TASK DETAILS
Below are the records; count the lines in which "includes" occurs and report only that number.

TASK INPUTS
(** * Kaizen-Labs: a shallow embedding of the Sui command-line utility

    The repository is glue code around three kinds of collaborators: the
    Sui RPC client, HTTP endpoints reached through axios, and the local
    file system / compiler.  Every workflow is embedded as a computation
    in a small trace monad: a computation receives the trace of the
    collaborator calls made so far and returns a settled value (fulfilled
    or rejected) together with the extended trace.  Each call is recorded
    with the answer the collaborator gave, so that statements about "what
    was queried, in which order, and with what outcome" are statements
    about traces. *)

From Stdlib Require Import String Ascii List ZArith QArith Bool Lia.
From stdpp Require Import base option list strings gmap pretty.

Local Open Scope string_scope.
Local Open Scope list_scope.

(* ===================================================================== *)
(** ** JavaScript runtime notions shared by the three source files       *)
(* ===================================================================== *)

Module Js.

(** A thrown value: an [Error] object carrying its message, or any other
    value (the sources test [error instanceof Error]). *)
Inductive Thrown : Type :=
| JsError (message : string)
| NonError.

(** [error instanceof Error ? error.message : 'Unknown error'] *)
Definition message_or_unknown (e : Thrown) : string :=
  match e with
  | JsError m => m
  | NonError => "Unknown error"
  end.

(** The state of a settled promise. *)
Inductive Settled (A : Type) : Type :=
| Fulfilled (a : A)
| Rejected (e : Thrown).
Arguments Fulfilled {A} a.
Arguments Rejected {A} e.

Definition is_fulfilled {A} (r : Settled A) : bool :=
  match r with Fulfilled _ => true | Rejected _ => false end.

(** The double-quote character and the line feed, as strings. *)
Definition dq : string := String (ascii_of_nat 34) EmptyString.
Definition nl : string := String (ascii_of_nat 10) EmptyString.

(** [s.startsWith(p)] *)
Fixpoint startsWith (s p : string) {struct p} : bool :=
  match p, s with
  | EmptyString, _ => true
  | String _ _, EmptyString => false
  | String c p', String d s' => if Ascii.eqb c d then startsWith s' p' else false
  end.

(** [s.includes(p)]: [p] occurs somewhere in [s]. *)
Fixpoint includes (s p : string) : bool :=
  startsWith s p ||
  match s with
  | EmptyString => false
  | String _ s' => includes s' p
  end.

(** [s.endsWith(p)] *)
Fixpoint endsWith (s p : string) : bool :=
  String.eqb s p ||
  match s with
  | EmptyString => false
  | String _ s' => endsWith s' p
  end.

(** Truthiness of a string value: the empty string is falsy. *)
Definition truthy (s : string) : bool :=
  match s with EmptyString => false | String _ _ => true end.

WORKED SOLUTION
3